Reproduce exactly, and only, the lines running from the start of the entries below to the line containing "(** What the".

**Saved data entries**

*** Block opens ***

(* ===== verification/EndToEnd.v ===== *)
(** * The client and the servers together

    A client process and a server process, each with an outside world of its
    own, joined by a connection: a byte stream in each direction. *)

From S2P Require Import Prelude Machine Script Buffer Protocol Queue SocketUtils Logging Commands Respond Listener ServerUds ServerUdsClient ServerUdsTable ServerUdsLoop ServerUdsProps Options Client ClientProps Session ServerUdsTalk Threads Workers WorkersInv WorkersThread WorkersMain WorkersProps.

(** What the client did on [cfd] and the server on [sfd] are the two ends of one
    connection: either side received a prefix of what the other put into the
    stream. *)
Record connected (cfd : Z) (client : list event) (sfd : Z) (server : list event) : Prop := {
  cn_requests : received_bytes sfd server `prefix_of` written_bytes cfd client;
  cn_responses : received_bytes cfd client `prefix_of` sent_bytes sfd server;
}.

#[global] Instance connected_dec cfd client sfd server :
  Decision (connected cfd client sfd server).
Proof.
  refine (cast_if (decide (received_bytes sfd server `prefix_of` written_bytes cfd client ∧
    received_bytes cfd client `prefix_of` sent_bytes sfd server))); [by split; apply a|].
  abstract (intros [? ?]; naive_solver).
Defined.

Lemma answered_length {W} {OS : Posix W} r tr body tr' :
  answered r tr body tr' → zlen body ≤ UINT16_MAX.
Proof.
  intros [(_ & h & reads & status & _ & [Hlen _] & ->)|(e & _ & ->)].
  - pose proof (zlen_trim r (output_of reads)). lia.
  - pose proof (zlen_error_text e). unfold UINT16_MAX. lia.
Qed.

(** A stream that is part of one request holds no other. *)
Lemma frames_of_part type arg bs :
  request_ok type arg → bs `prefix_of` request_frame type arg →
  (spec_frames bs).1 `prefix_of` [(type, arg)].
Proof.
  intros Hok [more Hbs]. pose proof (spec_frames_frame type arg [] Hok) as Hframe.
  rewrite app_nil_r, Hbs, spec_frames_app in Hframe.
  change (spec_frames []) with (([], []) : list (Z * list byte) * list byte) in Hframe.
  destruct (spec_frames bs) as [rs rest]. destruct (spec_frames (rest ++ more)) as [rs' rest'].
  injection Hframe as Hrs _. exists rs'. simpl. by rewrite Hrs.
Qed.

(** A complete response determines its data. *)
Lemma response_frame_inj data rest body rest' :
  zlen data ≤ UINT16_MAX → zlen body ≤ UINT16_MAX →
  response_frame data ++ rest = response_frame body ++ rest' → data = body.
Proof.
  intros Hd Hb Heq. pose proof (spec_parse_response_frame data rest Hd) as H1.
  rewrite Heq, spec_parse_response_frame in H1 by done. by injection H1.
Qed.

(** A server whose traffic is in order answered the only request it can have
    received. *)
Lemma only_answer {W} {OS : Posix W} type arg data rest sfd tr evs :
  in_order_on sfd tr evs → request_ok type arg → zlen data ≤ UINT16_MAX →
  received_bytes sfd evs `prefix_of` request_frame type arg →
  response_frame data ++ rest `prefix_of` sent_bytes sfd evs →
  ∃ tr1 tr2, answered (QReq sfd type arg) tr1 data tr2 ∧ tr2 `prefix_of` tr.
Proof.
  intros (served & later & unsent & Hf & Hs & Ha) Hok Hlen Hreq [more Hresp].
  pose proof (frames_of_part _ _ _ Hok Hreq) as Hpart. rewrite Hf in Hpart.
  rewrite Hresp in Hs. destruct served as [|[[type' arg'] body] served].
  { unfold response_frame, u16_bytes in Hs. done. }
  apply Forall_cons in Ha as [(tr1 & tr2 & Hans & Htr) _].
  destruct Hpart as [k Hk]. injection Hk as <- <- _. simpl in Hans.
  assert (data = body) as ->.
  { eapply (response_frame_inj data (rest ++ more ++ unsent)); [done | by eapply answered_length |].
    rewrite <-!app_assoc in Hs. exact Hs. }
  by exists tr1, tr2.
Qed.

(** A successful client, seen from its connection. *)
Lemma client_answered {W} {OS : Posix W} `{!PosixLaws W, !PosixFair W} fuel wfuel arguments
    (m m' : machine W) :
  arguments ≠ [] → (STDOUT_FILENO ∈ m_open m) →
  (os_budget (m_os m) < fuel)%nat → (os_budget (m_os m) + Z.to_nat UINT16_MAX < wfuel)%nat →
  client_main fuel wfuel arguments m = Ret 0 m' →
  ∃ o type arg cfd new, scan_arguments arguments = Some (o, (type, arg)) ∧
    m_trace m' = m_trace m ++ new ∧ written_bytes cfd new = request_frame type arg ∧
    ∀ V (SOS : Posix V) sfd tr evs, in_order_on sfd tr evs → connected cfd new sfd evs →
      ∃ tr1 tr2, answered (QReq sfd type arg) tr1 (written_bytes STDOUT_FILENO new) tr2 ∧
        tr2 `prefix_of` tr.
Proof.
  intros Hargs Hout Hfuel Hwfuel Hrun.
  destruct (client_main_run fuel wfuel arguments m Hargs Hout Hfuel Hwfuel)
    as (r & m2 & Hrun2 & [_ _ _ _ (new & Ht & _ & Hok)]).
  rewrite Hrun in Hrun2. injection Hrun2 as <- <-.
  destruct (Hok eq_refl) as (o & type & arg & cfd & data & rest & Hs & _ & Hreq & Hlen & Hw & Hr & Hp).
  exists o, type, arg, cfd, new. split_and!; [done..|].
  intros V SOS sfd tr evs Hord [Hcr Hcs]. rewrite Hw in Hcr. rewrite Hr in Hcs. rewrite Hp.
  by eapply only_answer.
Qed.

(** ** Properties *)

Section end_to_end.
Context {W : Type} {OS : Posix W} `{!PosixLaws W, !PosixFair W}.
Context {V : Type} {SOS : Posix V} `{!PosixLaws V}.

(** C1: what a successful client prints is the answer to its command. Whenever
    its connection ends at a worker of a threaded server, in any interleaving of
    that server's threads, the worker ran the command of the client's command
    line, and the client printed exactly the output of that command, or the
    error text the server answered with. *)
Theorem client_gets_its_answer {PT : Pthreads V} `{!PthreadLaws V} fuel wfuel arguments
    (m m' : machine W) :
  arguments ≠ [] → (STDOUT_FILENO ∈ m_open m) →
  (os_budget (m_os m) < fuel)%nat → (os_budget (m_os m) + Z.to_nat UINT16_MAX < wfuel)%nat →
  client_main fuel wfuel arguments m = Ret 0 m' →
  ∃ o type arg cfd new, scan_arguments arguments = Some (o, (type, arg)) ∧
    m_trace m' = m_trace m ++ new ∧ written_bytes cfd new = request_frame type arg ∧
    ∀ sfuel c (ms : machine V) cfg t sfd, reachable sfuel c ms cfg → t ≠ 0%nat →
      connected cfd new sfd (events_of (c_sys cfg) t) →
      ∃ tr tr', answered (QReq sfd type arg) tr (written_bytes STDOUT_FILENO new) tr' ∧
        tr' `prefix_of` events_of (c_sys cfg) t.
Proof.
  intros Hargs Hout Hfuel Hwfuel Hrun.
  destruct (client_answered fuel wfuel arguments m m' Hargs Hout Hfuel Hwfuel Hrun)
    as (o & type & arg & cfd & new & Hs & Ht & Hw & Hans).
  exists o, type, arg, cfd, new. split_and!; [done..|].
  intros sfuel c ms cfg t sfd Hreach Hne Hc. eapply Hans; [|exact Hc].
  by apply (yi_order _ _ _ (so_inv _ _ _ _ _ (reachable_sound _ _ _ _ Hreach))).
Qed.

(** C2: the same with the single-threaded server: whenever the connection of a
    successful client is one of the conversations of a run of
    [wc_server_uds_run], whatever other clients did meanwhile, the client printed
    exactly what that server answered to the command of its command line. *)
Theorem client_gets_its_answer_uds `{!PosixFair V} fuel wfuel arguments (m m' : machine W) :
  arguments ≠ [] → (STDOUT_FILENO ∈ m_open m) →
  (os_budget (m_os m) < fuel)%nat → (os_budget (m_os m) + Z.to_nat UINT16_MAX < wfuel)%nat →
  client_main fuel wfuel arguments m = Ret 0 m' →
  ∃ o type arg cfd new, scan_arguments arguments = Some (o, (type, arg)) ∧
    m_trace m' = m_trace m ++ new ∧ written_bytes cfd new = request_frame type arg ∧
    ∀ sfuel clients0 path stop (ms ms' : machine V) r snew sfd evs,
      zlen clients0 = WC_UDS_MAX_CLIENTS → m_heap ms = ∅ →
      (os_budget (m_os ms) + OUTPUT_ROOM < sfuel)%nat →
      wc_server_uds_run sfuel clients0 path stop ms = Ret r ms' →
      m_trace ms' = m_trace ms ++ snew →
      (evs ∈ (talks sfd snew).1) → connected cfd new sfd evs →
      ∃ tr tr', answered (QReq sfd type arg) tr (written_bytes STDOUT_FILENO new) tr' ∧
        tr' `prefix_of` m_trace ms'.
Proof.
  intros Hargs Hout Hfuel Hwfuel Hrun.
  destruct (client_answered fuel wfuel arguments m m' Hargs Hout Hfuel Hwfuel Hrun)
    as (o & type & arg & cfd & new & Hs & Ht & Hw & Hans).
  exists o, type, arg, cfd, new. split_and!; [done..|].
  intros sfuel clients0 path stop ms ms' r snew sfd evs Hlen Hheap Hsf Hsrun Hst Hin Hc.
  eapply Hans; [|exact Hc].
  destruct (server_conversations sfuel clients0 path stop ms Hlen Hheap Hsf)
    as (r2 & ms2 & snew2 & Hrun2 & Ht2 & Hall).
  rewrite Hsrun in Hrun2. injection Hrun2 as <- <-. rewrite Hst in Ht2.
  apply app_inv_head in Ht2 as <-. destruct (Hall sfd) as [_ Hord].
  rewrite Forall_forall in Hord. by apply Hord.
Qed.

End end_to_end.

(** ** Concrete runs *)

(** The client of [pwd_arguments] against [answering_server]: what it did. *)
Definition pwd_trace : list event := Eval vm_compute in
  match client_main 10 write_steps pwd_arguments (boot answering_server) with
  | Ret _ m' => m_trace m'
  | _ => []
  end.

(** The request went to descriptor 3, whose other end is the TCP server's
    worker 1 with descriptor 4. *)
Lemma pwd_descriptor fd : written_bytes fd pwd_trace = request_frame WC_REQUEST_PWD [] → fd = 3.
Proof.
  intros Hw. destruct (decide (fd = 3)) as [|Hne]; [done|].
  destruct (decide (fd = 1)) as [->|Hne1]; [vm_compute in Hw; discriminate Hw|].
  unfold pwd_trace, written_bytes in Hw. simpl in Hw.
  rewrite !decide_False in Hw by lia. vm_compute in Hw. discriminate Hw.
Qed.

Lemma pwd_connected : connected 3 pwd_trace 4 (events_of (c_sys (turns tcp_call 4000)) 1).
Proof. apply (bool_decide_unpack _). vm_compute. exact I. Qed.

Lemma client_gets_its_answer_witness :
  ∃ tr tr', answered (QReq 4 WC_REQUEST_PWD []) tr (written_bytes 1 pwd_trace) tr' ∧
    tr' `prefix_of` events_of (c_sys (turns tcp_call 4000)) 1.
Proof.
  destruct (client_main 10 write_steps pwd_arguments (boot answering_server)) as [r m'| |] eqn:Hrun;
    [|vm_compute in Hrun; discriminate Hrun..].
  assert (r = 0 ∧ m_trace m' = pwd_trace) as [-> Htrace].
  { vm_compute in Hrun. injection Hrun as <- <-. done. }
  destruct (client_gets_its_answer 10 write_steps pwd_arguments (boot answering_server) m')
    as (o & type & arg & cfd & new & Hs & Ht & Hw & Hall).
  - discriminate.
  - apply (bool_decide_unpack _). vm_compute. exact I.
  - simpl. unfold script_budget. simpl. lia.
  - unfold write_steps, UINT16_MAX. simpl. unfold script_budget. simpl. lia.
  - exact Hrun.
  - vm_compute in Hs. injection Hs as <- <- <-. simpl in Ht. rewrite Htrace in Ht. subst new.
    rewrite (pwd_descriptor cfd Hw) in Hall.
    apply (Hall 10%nat tcp_call (boot one_client) (turns tcp_call 4000) 1%nat 4).
    + apply (run_rounds_reachable 10 tcp_call).
    + discriminate.
    + exact pwd_connected.
Defined.

(** The same client and the single-threaded server. *)
Definition pwd_session : script :=
  Script [] [inl (request_frame WC_REQUEST_PWD []); inr EAGAIN] []
    [] [None] [inl [POLLIN]; inl [0; POLLIN]; inl [0; POLLOUT]]
    [(lit "/srv" ++ [Byte.x0a], 0)] [] 0 [false; false; false] [].

Definition pwd_server : outcome (machine script) Z :=
  wc_server_uds_run (Z.to_nat 66000) raw_table (Some (lit "/tmp/s")) (Some ()) (boot pwd_session).

(** The conversation of the server, on descriptor 4. *)
Definition pwd_talk : list event := Eval vm_compute in
  match pwd_server with
  | Ret _ m' => default [] (head (talks 4 (m_trace m')).1)
  | _ => []
  end.

Lemma pwd_talk_connected : connected 3 pwd_trace 4 pwd_talk.
Proof. apply (bool_decide_unpack _). vm_compute. exact I. Qed.

Lemma client_gets_its_answer_uds_witness :
  ∃ tr tr' r ms', pwd_server = Ret r ms' ∧
    answered (QReq 4 WC_REQUEST_PWD []) tr (written_bytes 1 pwd_trace) tr' ∧
    tr' `prefix_of` m_trace ms'.
Proof.
  destruct (client_main 10 write_steps pwd_arguments (boot answering_server)) as [r m'| |] eqn:Hrun;
    [|vm_compute in Hrun; discriminate Hrun..].
  assert (r = 0 ∧ m_trace m' = pwd_trace) as [-> Htrace].
  { vm_compute in Hrun. injection Hrun as <- <-. done. }
  destruct pwd_server as [r ms'| |] eqn:Hserver;
    [|vm_compute in Hserver; discriminate Hserver..].
  assert (pwd_talk ∈ (talks 4 (m_trace ms')).1) as Htalk.
  { vm_compute in Hserver. injection Hserver as <- <-. vm_compute. left. }
  destruct (client_gets_its_answer_uds (V := script) 10 write_steps pwd_arguments
    (boot answering_server) m') as (o & type & arg & cfd & new & Hs & Ht & Hw & Hall).
  - discriminate.
  - apply (bool_decide_unpack _). vm_compute. exact I.
  - simpl. unfold script_budget. simpl. lia.
  - unfold write_steps, UINT16_MAX. simpl. unfold script_budget. simpl. lia.
  - exact Hrun.
  - vm_compute in Hs. injection Hs as <- <- <-. simpl in Ht. rewrite Htrace in Ht. subst new.
    rewrite (pwd_descriptor cfd Hw) in Hall.
    destruct (Hall (Z.to_nat 66000) raw_table (Some (lit "/tmp/s")) (Some ()) (boot pwd_session)
      ms' r (m_trace ms') 4 pwd_talk) as (tr & tr' & Ha & Hp).
    + reflexivity.
    + reflexivity.
    + change (os_budget (m_os (boot pwd_session))) with 6%nat.
      unfold OUTPUT_ROOM, WC_UDS_OUTPUT_LIMIT, UINT16_MAX, WC_PROTOCOL_RESPONSE_HEADER_SIZE. lia.
    + exact Hserver.
    + reflexivity.
    + exact Htalk.
    + exact pwd_talk_connected.
    + exists tr, tr', r, ms'. split; [reflexivity | split; [exact Ha | exact Hp]].
Defined.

*** Block closes ***

**Your response**
(* ===== verification/EndToEnd.v ===== *)
(** * The client and the servers together

    A client process and a server process, each with an outside world of its
    own, joined by a connection: a byte stream in each direction. *)

From S2P Require Import Prelude Machine Script Buffer Protocol Queue SocketUtils Logging Commands Respond Listener ServerUds ServerUdsClient ServerUdsTable ServerUdsLoop ServerUdsProps Options Client ClientProps Session ServerUdsTalk Threads Workers WorkersInv WorkersThread WorkersMain WorkersProps.

(** What the client did on [cfd] and the server on [sfd] are the two ends of one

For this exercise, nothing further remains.